[WORK TO COMPLETE]
Write out the material in full, matching each line exactly.

[PROVIDED DATA]
※
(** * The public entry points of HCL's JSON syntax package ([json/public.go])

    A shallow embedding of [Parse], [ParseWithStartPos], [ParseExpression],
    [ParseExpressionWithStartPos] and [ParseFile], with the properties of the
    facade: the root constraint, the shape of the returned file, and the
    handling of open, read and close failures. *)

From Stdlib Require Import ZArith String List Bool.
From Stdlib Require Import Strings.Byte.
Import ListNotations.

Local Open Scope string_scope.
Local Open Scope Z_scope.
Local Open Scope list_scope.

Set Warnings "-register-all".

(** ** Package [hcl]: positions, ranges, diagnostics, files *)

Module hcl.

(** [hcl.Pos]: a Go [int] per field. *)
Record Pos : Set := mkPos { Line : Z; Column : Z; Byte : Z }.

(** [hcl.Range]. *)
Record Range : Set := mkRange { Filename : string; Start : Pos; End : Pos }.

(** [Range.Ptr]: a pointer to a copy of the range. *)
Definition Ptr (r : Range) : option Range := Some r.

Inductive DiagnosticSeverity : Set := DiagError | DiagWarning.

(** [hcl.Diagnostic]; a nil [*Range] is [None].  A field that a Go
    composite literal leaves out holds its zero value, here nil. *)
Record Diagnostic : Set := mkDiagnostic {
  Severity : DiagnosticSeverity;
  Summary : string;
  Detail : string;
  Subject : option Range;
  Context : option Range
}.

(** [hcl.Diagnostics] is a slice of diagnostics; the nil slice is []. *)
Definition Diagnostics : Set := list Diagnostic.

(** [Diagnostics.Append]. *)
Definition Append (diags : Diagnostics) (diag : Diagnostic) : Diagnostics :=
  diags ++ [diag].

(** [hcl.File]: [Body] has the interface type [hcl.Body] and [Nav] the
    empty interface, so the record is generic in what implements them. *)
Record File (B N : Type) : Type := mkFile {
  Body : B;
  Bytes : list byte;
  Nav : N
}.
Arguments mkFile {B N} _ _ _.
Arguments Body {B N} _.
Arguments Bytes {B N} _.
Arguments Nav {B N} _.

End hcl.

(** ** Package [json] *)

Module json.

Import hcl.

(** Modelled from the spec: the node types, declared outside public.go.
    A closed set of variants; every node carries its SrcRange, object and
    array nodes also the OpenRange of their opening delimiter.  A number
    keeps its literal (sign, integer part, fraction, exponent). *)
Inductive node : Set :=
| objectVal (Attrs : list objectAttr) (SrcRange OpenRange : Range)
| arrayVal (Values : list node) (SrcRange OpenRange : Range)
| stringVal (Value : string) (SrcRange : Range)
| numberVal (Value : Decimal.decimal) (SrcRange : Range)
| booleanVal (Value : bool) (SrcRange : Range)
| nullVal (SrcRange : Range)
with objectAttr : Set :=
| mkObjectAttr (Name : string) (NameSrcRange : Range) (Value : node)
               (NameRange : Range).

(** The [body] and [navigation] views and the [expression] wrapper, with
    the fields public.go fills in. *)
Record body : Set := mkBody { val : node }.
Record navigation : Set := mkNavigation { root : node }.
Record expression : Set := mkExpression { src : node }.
※
[RESULT]
(** * The public entry points of HCL's JSON syntax package ([json/public.go])

    A shallow embedding of [Parse], [ParseWithStartPos], [ParseExpression],
    [ParseExpressionWithStartPos] and [ParseFile], with the properties of the
    facade: the root constraint, the shape of the returned file, and the
    handling of open, read and close failures. *)

From Stdlib Require Import ZArith String List Bool.
From Stdlib Require Import Strings.Byte.
Import ListNotations.

Local Open Scope string_scope.
Local Open Scope Z_scope.
Local Open Scope list_scope.

Set Warnings "-register-all".

(** ** Package [hcl]: positions, ranges, diagnostics, files *)

Module hcl.

(** [hcl.Pos]: a Go [int] per field. *)
Record Pos : Set := mkPos { Line : Z; Column : Z; Byte : Z }.

(** [hcl.Range]. *)
Record Range : Set := mkRange { Filename : string; Start : Pos; End : Pos }.

(** [Range.Ptr]: a pointer to a copy of the range. *)
Definition Ptr (r : Range) : option Range := Some r.

Inductive DiagnosticSeverity : Set := DiagError | DiagWarning.

(** [hcl.Diagnostic]; a nil [*Range] is [None].  A field that a Go
    composite literal leaves out holds its zero value, here nil. *)
Record Diagnostic : Set := mkDiagnostic {
  Severity : DiagnosticSeverity;
  Summary : string;
  Detail : string;
  Subject : option Range;
  Context : option Range
}.

(** [hcl.Diagnostics] is a slice of diagnostics; the nil slice is []. *)
Definition Diagnostics : Set := list Diagnostic.

(** [Diagnostics.Append]. *)
Definition Append (diags : Diagnostics) (diag : Diagnostic) : Diagnostics :=
  diags ++ [diag].

(** [hcl.File]: [Body] has the interface type [hcl.Body] and [Nav] the
    empty interface, so the record is generic in what implements them. *)
Record File (B N : Type) : Type := mkFile {
  Body : B;
  Bytes : list byte;
  Nav : N
}.
Arguments mkFile {B N} _ _ _.
Arguments Body {B N} _.
Arguments Bytes {B N} _.
Arguments Nav {B N} _.

End hcl.

(** ** Package [json] *)

Module json.

Import hcl.

(** Modelled from the spec: the node types, declared outside public.go.
    A closed set of variants; every node carries its SrcRange, object and
    array nodes also the OpenRange of their opening delimiter.  A number
    keeps its literal (sign, integer part, fraction, exponent). *)
Inductive node : Set :=
| objectVal (Attrs : list objectAttr) (SrcRange OpenRange : Range)
| arrayVal (Values : list node) (SrcRange OpenRange : Range)
| stringVal (Value : string) (SrcRange : Range)
| numberVal (Value : Decimal.decimal) (SrcRange : Range)
| booleanVal (Value : bool) (SrcRange : Range)
| nullVal (SrcRange : Range)
with objectAttr : Set :=
| mkObjectAttr (Name : string) (NameSrcRange : Range) (Value : node)
               (NameRange : Range).

(** The [body] and [navigation] views and the [expression] wrapper, with
    the fields public.go fills in. *)
Record body : Set := mkBody { val : node }.
Record navigation : Set := mkNavigation { root : node }.
Record expression : Set := mkExpression { src : node }.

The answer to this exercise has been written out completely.